Date: 12Feb 2019
Revisiting Social Reproduction: Migrant Care Workers & their Entitlements in Canada by Supriya Routh (Faculty of Law, University of Victoria)
This paper questions the temporary/permanent dichotomy with respect to migrant workers’ legal entitlements. With particular reference to the Canadian Caregiver Program, contended to be one of the best temporary migrant worker programs globally, it is argued that any caregiver program should see caregivers—irrespective of their local or foreign origin—as fully contributory members of society and thereby entitled to a full range of citizenship rights and entitlements. The paper offers a regulatory justification for migrant caregivers’ claims for full socio-economic citizenship rights and entitlements, developing this justification by drawing on—and reconceptualizing—the economic productivity-focused social reproduction perspective. In proposing a theoretical reconceptualization of socially reproductive work and evaluating migrant care workers’ entitlements in Canada, it will be shown that, on the basis of social reciprocity, caregivers cannot be considered temporary insofar as their entitlements are concerned.

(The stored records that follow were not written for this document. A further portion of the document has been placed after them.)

(** The code of a receiver hook.  It is an ordinary message call, so before
    it answers it may call back into HouseToken any number of times and act
    on what each call returns, read the contract's getters and its own
    storage [E], and write its own storage. *)
Inductive script (E : Type) : Type :=
  | Answer (r : response)
  | Reenter (t : tx) (k : receipt item → script E)
  | Observe (k : contract → E → script E)
  | Update (f : E → E) (k : script E).
Arguments Answer {E} r.
Arguments Reenter {E} t k.
Arguments Observe {E} k.
Arguments Update {E} f k.

(** The state a transaction runs on, and rolls back as a whole when it
    reverts: the storage of HouseToken and the storage of the contracts
    around it. *)
Record chain (E : Type) : Type := mkChain {
  token : contract;
  env : E
}.
Arguments mkChain {E} _ _.
Arguments token {E} _.
Arguments env {E} _.

(** What the contract reaches outside itself.  The verifier behind the
    [IVerifier] interface is called with a static call: it cannot write,
    but it can read the state it is called in, and it either returns a
    boolean or reverts with its own error, which the caller passes on.
    [hasCode] tells contracts from externally owned accounts; the two hooks
    give the code a receiving contract runs. *)
Record world (E : Type) : Type := mkWorld {
  verifyProof :
    chain E → address → uint_2 → uint_2_2 → uint_2 → uint_1 → outcome bool;
  keccak256 : list N → N;
  hasCode : E → address → bool;
  onERC1155Received :
    address → address → address → uint256 → uint256 → string → script E;
  onERC1155BatchReceived :
    address → address → address → list N → list N → string → script E
}.
Arguments mkWorld {E} _ _ _ _ _.
Arguments verifyProof {E} _ _ _ _ _ _ _.
Arguments keccak256 {E} _ _.
Arguments hasCode {E} _ _ _.
Arguments onERC1155Received {E} _ _ _ _ _ _ _.
Arguments onERC1155BatchReceived {E} _ _ _ _ _ _ _.

Local Open Scope exec_scope.

Abbreviation fn E := (@exec (chain E) item).

(** Reads and writes of HouseToken's own storage, and its events. *)
Definition tload {E} : fn E contract :=
  st <- sload ;; ret (token st).

Definition tstore {E} (f : contract → contract) : fn E unit :=
  sstore (λ st, mkChain (f (token st)) (env st)).

Definition emitEvent {E} (e : event) : fn E unit :=
  emit (Log e).

(** Lifts the result of an external call into the caller: a revert is
    passed on with its error. *)
Definition external {E A} (r : outcome A) : fn E A :=
  match r with
  | Done a => ret a
  | Reverted e => revert e
  end.

Section Functions.
Context {E : Type} (W : world E).

(** How a call back into the contract from inside a hook is run: it gives
    the state after the call and its receipt. *)
Context (nested : chain E → tx → chain E * receipt item).

(** The run of a hook.  An inner call that returns normally leaves its
    mark and its entries in the trace; one that reverts leaves nothing, and
    the hook goes on with its receipt. *)
Fixpoint run_script (s : script E) (st : chain E) (trace : list item)
    : outcome (response * chain E * list item) :=
  match s with
  | Answer r => Done (r, st, trace)
  | Reenter t k =>
      let '(st', r) := nested st t in
      run_script (k r) st'
        (trace ++ match r with
                  | Success inner => Called t :: inner
                  | Failure _ => []
                  end)
  | Observe k => run_script (k (token st) (env st)) st trace
  | Update f k => run_script k (mkChain (token st) (f (env st))) trace
  end.

(** *** ERC1155 (OpenZeppelin Contracts 5.x)

    The library is imported by the contract, not part of it; its
    functions are embedded as that release defines them. *)

(** One round of the loop of [_update]. *)
Definition _updateOne (from to : address) (id value : uint256) : fn E unit :=
  (if bool_decide (from ≠ 0) then
     c <- tload ;;
     let fromBalance := balanceOf c from id in
     if fromBalance <? value
     then revert (ERC1155InsufficientBalance from fromBalance value id)
     else tstore (set_balance id from (fromBalance - value))
   else ret tt) ;;
  (if bool_decide (to ≠ 0) then
     c <- tload ;;
     let toBalance := balanceOf c to id in
     if MAX_UINT256 <? toBalance + value
     then revert (Panic 17)
     else tstore (set_balance id to (toBalance + value))
   else ret tt).

Fixpoint _updateLoop (from to : address) (ids values : list N) : fn E unit :=
  match ids, values with
  | id :: ids', value :: values' =>
      _updateOne from to id value ;;
      _updateLoop from to ids' values'
  | _, _ => ret tt
  end.

Definition _update (sender from to : address) (ids values : list N) : fn E unit :=
  if bool_decide (length ids ≠ length values)
  then revert (ERC1155InvalidArrayLength (N.of_nat (length ids))
                 (N.of_nat (length values)))
  else
    _updateLoop from to ids values ;;
    match ids, values with
    | [id], [value] => emitEvent (TransferSingle sender from to id value)
    | _, _ => emitEvent (TransferBatch sender from to ids values)
    end.

(** The acceptance check: a receiver with code has its hook called, after
    the balances are written and the transfer event is emitted; anything
    but the expected selector reverts the transfer. *)
Definition acceptanceCheck (to : address) (hook : script E) : fn E unit :=
  st <- sload ;;
  if hasCode W (env st) to then
    r <- run_script hook ;;
    match r with
    | Accepted => ret tt
    | WrongValue | RevertedEmpty => revert (ERC1155InvalidReceiver to)
    | RevertedWith e => revert e
    end
  else ret tt.

Definition _updateWithAcceptanceCheck (sender from to : address)
    (ids values : list N) (data : string) : fn E unit :=
  _update sender from to ids values ;;
  if bool_decide (to ≠ 0) then
    match ids, values with
    | [id], [value] =>
        acceptanceCheck to (onERC1155Received W to sender from id value data)
    | _, _ =>
        acceptanceCheck to
          (onERC1155BatchReceived W to sender from ids values data)
    end
  else ret tt.

Definition _mint (sender to : address) (id value : uint256) (data : string)
    : fn E unit :=
  if bool_decide (to = 0) then revert (ERC1155InvalidReceiver 0)
  else _updateWithAcceptanceCheck sender 0 to [id] [value] data.

Definition _safeTransferFrom (sender from to : address) (id value : uint256)
    (data : string) : fn E unit :=
  if bool_decide (to = 0) then revert (ERC1155InvalidReceiver 0)
  else if bool_decide (from = 0) then revert (ERC1155InvalidSender 0)
  else _updateWithAcceptanceCheck sender from to [id] [value] data.

Definition safeTransferFrom (sender from to : address) (id value : uint256)
    (data : string) : fn E unit :=
  c <- tload ;;
  if bool_decide (from ≠ sender) && negb (isApprovedForAll c from sender)
  then revert (ERC1155MissingApprovalForAll sender from)
  else _safeTransferFrom sender from to id value data.

Definition safeBatchTransferFrom (sender from to : address)
    (ids values : list N) (data : string) : fn E unit :=
  c <- tload ;;
  if bool_decide (from ≠ sender) && negb (isApprovedForAll c from sender)
  then revert (ERC1155MissingApprovalForAll sender from)
  else if bool_decide (to = 0) then revert (ERC1155InvalidReceiver 0)
  else if bool_decide (from = 0) then revert (ERC1155InvalidSender 0)
  else _updateWithAcceptanceCheck sender from to ids values data.

Definition setApprovalForAll (sender operator : address) (approved : bool)
    : fn E unit :=
  if bool_decide (operator = 0) then revert (ERC1155InvalidOperator 0)
  else
    tstore (set_operatorApproval sender operator approved) ;;
    emitEvent (ApprovalForAll sender operator approved).

(** *** Ownable (OpenZeppelin Contracts 5.x) *)

Definition onlyOwner (sender : address) {A} (body : fn E A) : fn E A :=
  c <- tload ;;
  if bool_decide (_owner c ≠ sender)
  then revert (OwnableUnauthorizedAccount sender)
  else body.

Definition _transferOwnership (newOwner : address) : fn E unit :=
  c <- tload ;;
  tstore (set_owner newOwner) ;;
  emitEvent (OwnershipTransferred (_owner c) newOwner).

Definition transferOwnership (sender newOwner : address) : fn E unit :=
  onlyOwner sender (
    if bool_decide (newOwner = 0) then revert (OwnableInvalidOwner 0)
    else _transferOwnership newOwner).

Definition renounceOwnership (sender : address) : fn E unit :=
  onlyOwner sender (_transferOwnership 0).

(** *** HouseToken *)

Definition mintHouseToken (sender : address) (houseId : uint256)
    (_pA : uint_2) (_pB : uint_2_2) (_pC : uint_2) (_pubSignals : uint_1)
    (recipient : address) : fn E unit :=
  st <- sload ;;
  let c := token st in
  (* 1. One-time mint guard *)
  (if isMinted c houseId then revert (AlreadyMinted houseId) else ret tt) ;;
  (* 2. Public signal consistency check *)
  require (bool_decide (_pubSignals !!! 0%fin = houseId))
    "HouseToken: houseId mismatch" ;;
  (* 3. ZKP verification *)
  valid <- external (verifyProof W st (verifier c) _pA _pB _pC _pubSignals) ;;
  (if negb valid then revert InvalidProof else ret tt) ;;
  (* 4. Mint exactly 1 token *)
  tstore (set_minted houseId true) ;;
  _mint sender recipient houseId 1 "" ;;
  emitEvent (HouseTokenMinted houseId recipient
               (keccak256 W (abi_encode _pA _pB _pC))).

Definition setURI (sender : address) (newUri : string) : fn E unit :=
  onlyOwner sender (tstore (set_uri newUri)).

Definition dispatch (t : tx) : fn E unit :=
  let sender := msg_sender t in
  match msg_call t with
  | MintHouseToken houseId _pA _pB _pC _pubSignals recipient =>
      mintHouseToken sender houseId _pA _pB _pC _pubSignals recipient
  | SetURI newUri => setURI sender newUri
  | SafeTransferFrom from to id value data =>
      safeTransferFrom sender from to id value data
  | SafeBatchTransferFrom from to ids values data =>
      safeBatchTransferFrom sender from to ids values data
  | SetApprovalForAll operator approved =>
      setApprovalForAll sender operator approved
  | TransferOwnership newOwner => transferOwnership sender newOwner
  | RenounceOwnership => renounceOwnership sender
  end.

(** One call into the contract, as a frame of its own: it commits its
    writes and its trace, or reverts and leaves the state as it was. *)
Definition step_with (st : chain E) (t : tx) : chain E * receipt item :=
  transact (dispatch t) st.

End Functions.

Supriya Routh is Assistant Professor of Law at the Faculty of Law, University of Victoria. Supriya was previously Assistant Professor at the West Bengal National University of Juridical Sciences, and has held research positions at the University of Laval, Nantes Institute for Advanced Study, and Humboldt University. Supriya is author of Enhancing Capabilities through Labour Law: Informal Workers in India, Routledge, 2014, and academic journal articles in the areas of labour law, informal workers, trade unionism, law and development, corporate social responsibility, right to information, and legal education. He is the co-editor (along with Vando Borghi) of Workers and the Global Informal Economy: Interdisciplinary Perspective, Routledge, 2016.